GTIS JV forms single-family rental company

StreetLane Homes will oversee a 3,500-home portfolio in a market that GTIS founder Tom Shapiro predicts has a long runway for growth.

GTIS Partners and 643 Capital Management have created a single-family rental home investment and management company, the private equity real estate firms said Wednesday.

New York-based GTIS and San Francisco-based 643 Capital have partnered on single-family rental investments since 2012, GTIS founder Tom Shapiro told PERE. Now, the firms have consolidated a portfolio of 3,500 homes under the recently-formed StreetLane Homes, which will be based in San Francisco. Both GTIS and 643 Capital are equity investors with undisclosed stakes in the new company. It was unclear at press time how many homes each firm contributed to the overall portfolio.

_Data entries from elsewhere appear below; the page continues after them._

(* ===== verification/BinderIo.v ===== *)
(** * Parcels: the [bio_*] functions of src/binder/binder.c

    A [struct binder_io] is a cursor over a data buffer and a table of object
    offsets. The cursor is a local variable of its users, so it is a record
    passed and returned by value; the buffers live in memory. [NULL] is 0. *)
From Stdlib Require Import ZArith Strings.Byte.
From stdpp Require Import base gmap list strings.
From S2P Require Import Prelude CMachine BinderProto.
Open Scope Z_scope.

(** ** Definitions *)

Definition BIO_F_SHARED : Z := 1.
Definition BIO_F_OVERFLOW : Z := 2.
Definition BIO_F_IOERROR : Z := 4.
Definition BIO_F_MALLOCED : Z := 8.

Definition MAX_BIO_SIZE : Z := Z.shiftl 1 30.

Record binder_io : Type := mkBio {
    data : Z;          (* pointer to read/write from *)
    offs : Z;          (* array of offsets *)
    data_avail : Z;    (* bytes available in data buffer *)
    offs_avail : Z;    (* entries available in offsets array *)
    data0 : Z;         (* start of data buffer *)
    offs0 : Z;         (* start of offsets buffer *)
    flags : Z;
    unused : Z;
}.

Definition bio_or_flags (f : Z) (io : binder_io) : binder_io :=
  mkBio (data io) (offs io) (data_avail io) (offs_avail io) (data0 io) (offs0 io)
        (Z.lor (flags io) f) (unused io).

(** [bio->data += size; bio->data_avail -= size] *)
Definition bio_advance (size : Z) (io : binder_io) : binder_io :=
  mkBio (data io + size) (offs io) (data_avail io - size) (offs_avail io)
        (data0 io) (offs0 io) (flags io) (unused io).

(** [bio->offs_avail--; bio->offs++] *)
Definition bio_take_offs (io : binder_io) : binder_io :=
  mkBio (data io) (offs io + 4) (data_avail io) (offs_avail io - 1)
        (data0 io) (offs0 io) (flags io) (unused io).

(** [bio->data_avail = 0; bio->flags |= BIO_F_OVERFLOW] *)
Definition bio_exhaust (io : binder_io) : binder_io :=
  mkBio (data io) (offs io) 0 (offs_avail io) (data0 io) (offs0 io)
        (Z.lor (flags io) BIO_F_OVERFLOW) (unused io).

Definition bio_init (io : binder_io) (dat maxdata maxoffs : Z) : binder_io :=
  let n := u32 (maxoffs * 4) in
  if maxdata <? n then
    mkBio (data io) (offs io) 0 0 (data0 io) (offs0 io) BIO_F_OVERFLOW (unused io)
  else
    mkBio (dat + n) dat (maxdata - n) maxoffs (dat + n) dat 0 (unused io).

Definition bio_alloc (io : binder_io) (size : Z) : Z * binder_io :=
  let size := align4 size in
  if data_avail io <? size then (0, bio_or_flags BIO_F_OVERFLOW io)
  else (data io, bio_advance size io).

Definition bio_get (io : binder_io) (size : Z) : Z * binder_io :=
  let size := align4 size in
  if data_avail io <? size then (0, bio_exhaust io)
  else (data io, bio_advance size io).

Section BinderIo.
Context {G D : Type}.

Definition bio_init_from_txn (io : binder_io) (txn : Z) : C G D binder_io :=
  buffer ← load 4 (txn + binder_transaction_data.buffer);
  offsets ← load 4 (txn + binder_transaction_data.offsets);
  data_size ← load 4 (txn + binder_transaction_data.data_size);
  offsets_size ← load 4 (txn + binder_transaction_data.offsets_size);
  mret (mkBio buffer offsets data_size (offsets_size / 4) buffer offsets BIO_F_SHARED (unused io)).

Definition bio_alloc_obj (io : binder_io) : C G D (Z * binder_io) :=
  let '(obj, io) := bio_alloc io flat_binder_object.sizeof in
  if negb (obj =? 0) && negb (offs_avail io =? 0) then
    store 4 (offs io) (u32 (obj - data0 io));;
    mret (obj, bio_take_offs io)
  else mret (0, bio_or_flags BIO_F_OVERFLOW io).

Definition bio_put_uint32 (io : binder_io) (n : Z) : C G D binder_io :=
  let '(ptr, io) := bio_alloc io 4 in
  (if negb (ptr =? 0) then store 4 ptr n else mret ());;
  mret io.

(** The four assignments to the fields of a new [flat_binder_object]. *)
Definition put_flat_object (obj type val : Z) : C G D unit :=
  store 4 (obj + flat_binder_object.flags) (Z.lor 127 FLAT_BINDER_FLAG_ACCEPTS_FDS);;
  store 4 (obj + flat_binder_object.type) type;;
  store 4 (obj + flat_binder_object.binder) val;;
  store 4 (obj + flat_binder_object.cookie) 0.

Definition bio_put_obj (io : binder_io) (ptr : Z) : C G D binder_io :=
  '(obj, io) ← bio_alloc_obj io;
  if obj =? 0 then mret io
  else put_flat_object obj BINDER_TYPE_BINDER ptr;; mret io.

Definition bio_put_ref (io : binder_io) (handle : Z) : C G D binder_io :=
  '(obj, io) ← (if negb (handle =? 0) then bio_alloc_obj io
                else mret (bio_alloc io flat_binder_object.sizeof));
  if obj =? 0 then mret io
  else put_flat_object obj BINDER_TYPE_HANDLE handle;; mret io.

(** [while (str[len]) len++;] over 16-bit units *)
Definition strlen16 (str : Z) : C G D Z :=
  fun w => scan_zero 2 (scan_fuel w) str 0 w.

Definition bio_put_string16 (io : binder_io) (str : Z) : C G D binder_io :=
  if str =? 0 then bio_put_uint32 io 4294967295
  else
    len ← strlen16 str;
    if MAX_BIO_SIZE / 2 <=? len then bio_put_uint32 io 4294967295
    else
      io ← bio_put_uint32 io (u32 len);
      let len := u32 (u32 (len + 1) * 2) in
      let '(ptr, io) := bio_alloc io len in
      (if negb (ptr =? 0) then memcpy ptr str len else mret ());;
      mret io.

(** [while ( *str) *ptr++ = *str++; *ptr++ = 0;] — the source is an
    unsigned char array, the destination 16-bit units. *)
Fixpoint widen_loop (fuel : nat) (str ptr : Z) : C G D unit :=
  match fuel with
  | O => fail NoFuel
  | S fuel =>
      c ← load 1 str;
      if c =? 0 then store 2 ptr 0
      else store 2 ptr c;; widen_loop fuel (str + 1) (ptr + 2)
  end.

Definition widen (str ptr : Z) : C G D unit :=
  fun w => widen_loop (scan_fuel w) str ptr w.

Definition bio_put_string16_x (io : binder_io) (str : Z) : C G D binder_io :=
  if str =? 0 then bio_put_uint32 io 4294967295
  else
    len ← strlen str;
    if MAX_BIO_SIZE / 2 <=? len then bio_put_uint32 io 4294967295
    else
      io ← bio_put_uint32 io len;
      let '(ptr, io) := bio_alloc io (u32 (u32 (len + 1) * 2)) in
      if ptr =? 0 then mret io
      else widen str ptr;; mret io.

Definition bio_get_uint32 (io : binder_io) : C G D (Z * binder_io) :=
  let '(ptr, io) := bio_get io 4 in
  v ← (if negb (ptr =? 0) then load 4 ptr else mret 0);
  mret (v, io).

(** Returns the pointer, the value stored in [*sz] and the cursor. *)
Definition bio_get_string16 (io : binder_io) : C G D (Z * Z * binder_io) :=
  '(len, io) ← bio_get_uint32 io;
  let '(ptr, io) := bio_get io (u32 (u32 (len + 1) * 2)) in
  mret (ptr, len, io).

(** The loop of [_bio_get_obj]: is [off] one of the [cnt] offsets from
    index [n] on? *)
Fixpoint find_offset (cnt : nat) (n : Z) (base off : Z) : C G D bool :=
  match cnt with
  | O => mret false
  | S cnt =>
      o ← load 4 (base + 4 * n);
      if o =? off then mret true else find_offset cnt (n + 1) base off
  end.

Definition _bio_get_obj (io : binder_io) : C G D (Z * binder_io) :=
  let off := u32 (data io - data0 io) in
  found ← find_offset (Z.to_nat (offs_avail io)) 0 (offs io) off;
  if found : bool then mret (bio_get io flat_binder_object.sizeof)
  else mret (0, bio_exhaust io).

Definition bio_get_ref (io : binder_io) : C G D (Z * binder_io) :=
  '(obj, io) ← _bio_get_obj io;
  if obj =? 0 then mret (0, io)
  else
    type ← load 4 (obj + flat_binder_object.type);
    if type =? BINDER_TYPE_HANDLE then
      h ← load 4 (obj + flat_binder_object.handle);
      mret (h, io)
    else mret (0, io).
End BinderIo.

StreetLane Homes’ portfolio is spread across Atlanta, Dallas, Houston, Chicago, Las Vegas, South Florida and Nashville, Tennessee, making it one of the top 10 largest single-family home owners in the US, according to the Wednesday statement. In 2017, Shapiro said new single-family rental markets for the firm could include Tampa, Florida, and Charlotte, North Carolina.

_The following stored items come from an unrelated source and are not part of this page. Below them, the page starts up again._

Lemma put_obj_effect io type val w lo n :
  bio_bounds io lo n -> mapped (w_mem w) lo n ->
  item_fits io (IObj type val) ->
  exists m', ('(obj, io1) ← bio_alloc_obj io;
              if obj =? 0 then mret io1 else put_flat_object obj type val;; mret io1) w =
             Ok (io_after (IObj type val) io) (set_mem m' w) /\
             put_effect (w_mem w) m' io (IObj type val).
Proof.
  intros B Hm [Hs Ho]. cbn in Hs, Ho. unfold flat_binder_object.sizeof in Hs.
  erewrite run_bind by (by eapply alloc_obj_fits). cbn iota beta.
  rewrite (bio_data_pos _ _ _ B). destruct B.
  set (m1 := mem_write _ _ _).
  destruct (put_flat_object_run (data io) type val (set_mem m1 w)) as (m' & R & [Hf Hd] & Hb).
  { apply mem_write_mapped. in_buf. }
  erewrite run_bind by exact R. rewrite w_mem_set_mem in *.
  exists m'. split; [|split; cbn [item_size item_objs item_bytes]].
  - unfold mret, C_ret, bio_take_offs, bio_advance, io_after. cbn.
    unfold flat_binder_object.sizeof. rewrite Z.mul_1_r. done.
  - unfold flat_binder_object.sizeof. intros a Ha1 Ha2. rewrite Hf by lia.
    subst m1. rewrite mem_write_lookup, length_le_bytes. case_decide; [lia|done].
  - intros a Ha. apply Hd. subst m1. rewrite mem_write_lookup. case_decide; [|done].
    apply lookup_lt_is_Some. lia.
  - done.
  - intros _. eapply bytes_at_agree; [|apply mem_write_bytes_at].
    intros a Ha. rewrite length_le_bytes in Ha. apply Hf. lia.
Qed.

Lemma put_obj0_effect io type val w lo n :
  bio_bounds io lo n -> mapped (w_mem w) lo n ->
  item_fits io (IObj0 type val) ->
  exists m', ('(obj, io1) ← mret (bio_alloc io flat_binder_object.sizeof);
              if obj =? 0 then mret io1 else put_flat_object obj type val;; mret io1) w =
             Ok (io_after (IObj0 type val) io) (set_mem m' w) /\
             put_effect (w_mem w) m' io (IObj0 type val).
Proof.
  intros B Hm [Hs Ho]. cbn in Hs, Ho. unfold flat_binder_object.sizeof in Hs.
  erewrite run_bind by reflexivity.
  rewrite bio_alloc_fits, align4_16 by (rewrite align4_16; lia). cbn iota beta.
  rewrite (bio_data_pos _ _ _ B). destruct B.
  destruct (put_flat_object_run (data io) type val w) as (m' & R & [Hf Hd] & Hb); [in_buf|].
  erewrite run_bind by exact R.
  exists m'. split; [|split; cbn [item_size item_objs item_bytes]].
  - rewrite io_after_bytes by done. done.
  - unfold flat_binder_object.sizeof. intros a Ha1 Ha2. by apply Hf.
  - done.
  - done.
  - done.
Qed.
End PutObjects.

Section RunPut.
Context {G D : Type}.
Implicit Types w : world G D.

(** The puts that write a word: that of a string that is not copied. *)
Definition word_of (op : put) : option Z :=
  match op with
  | PutU32 n => Some n
  | PutNull16 | PutNull8 | PutLong16 _ _ | PutLong8 _ _ => Some 4294967295
  | _ => None
  end.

In a total market of 16 million single-family rentals, Shapiro said about 200,000 homes are owned by major institutions. He estimated the market’s value ranges between $2.5 trillion and $3 trillion, creating opportunity for StreetLane Homes.

“A lot of investors have been circling around this, questioning whether it’s going to be a long-lasting business,” he said. “What we like about the business is that it works no matter which way the market is going.”

Shapiro identified millennials as the driver of future growth in the single-family rental business, noting that the older cohorts in the demographic are starting families, leading them out of multifamily units. Because many of these would-be homeowners lack the down payment and credit to buy a home, renting has become more appealing.

“Millennials rent everything these days – Airbnb for their houses, Uber for their cars,” Shapiro said. “More and more, this generation doesn’t have a strong conviction about the importance of homeownership, and they’re more transient.”

GTIS assembled its single-family rental portfolio through one-off deals, small portfolio transactions and ground-up development, made on behalf of its two US residential funds and separate accounts.

Shapiro said he does not seek to develop an entire rental home subdivision, but rather to create a mix of rental and for-sale homes within the same subdivision. To do so, the firm works with builders to develop the subdivisions and then purchases a percentage of the homes for below market rate. Those homes would then become rental properties, he said.

GTIS manages about $3.8 billion in assets, according to Wednesday’s statement. 643 Capital oversees about $1.6 billion.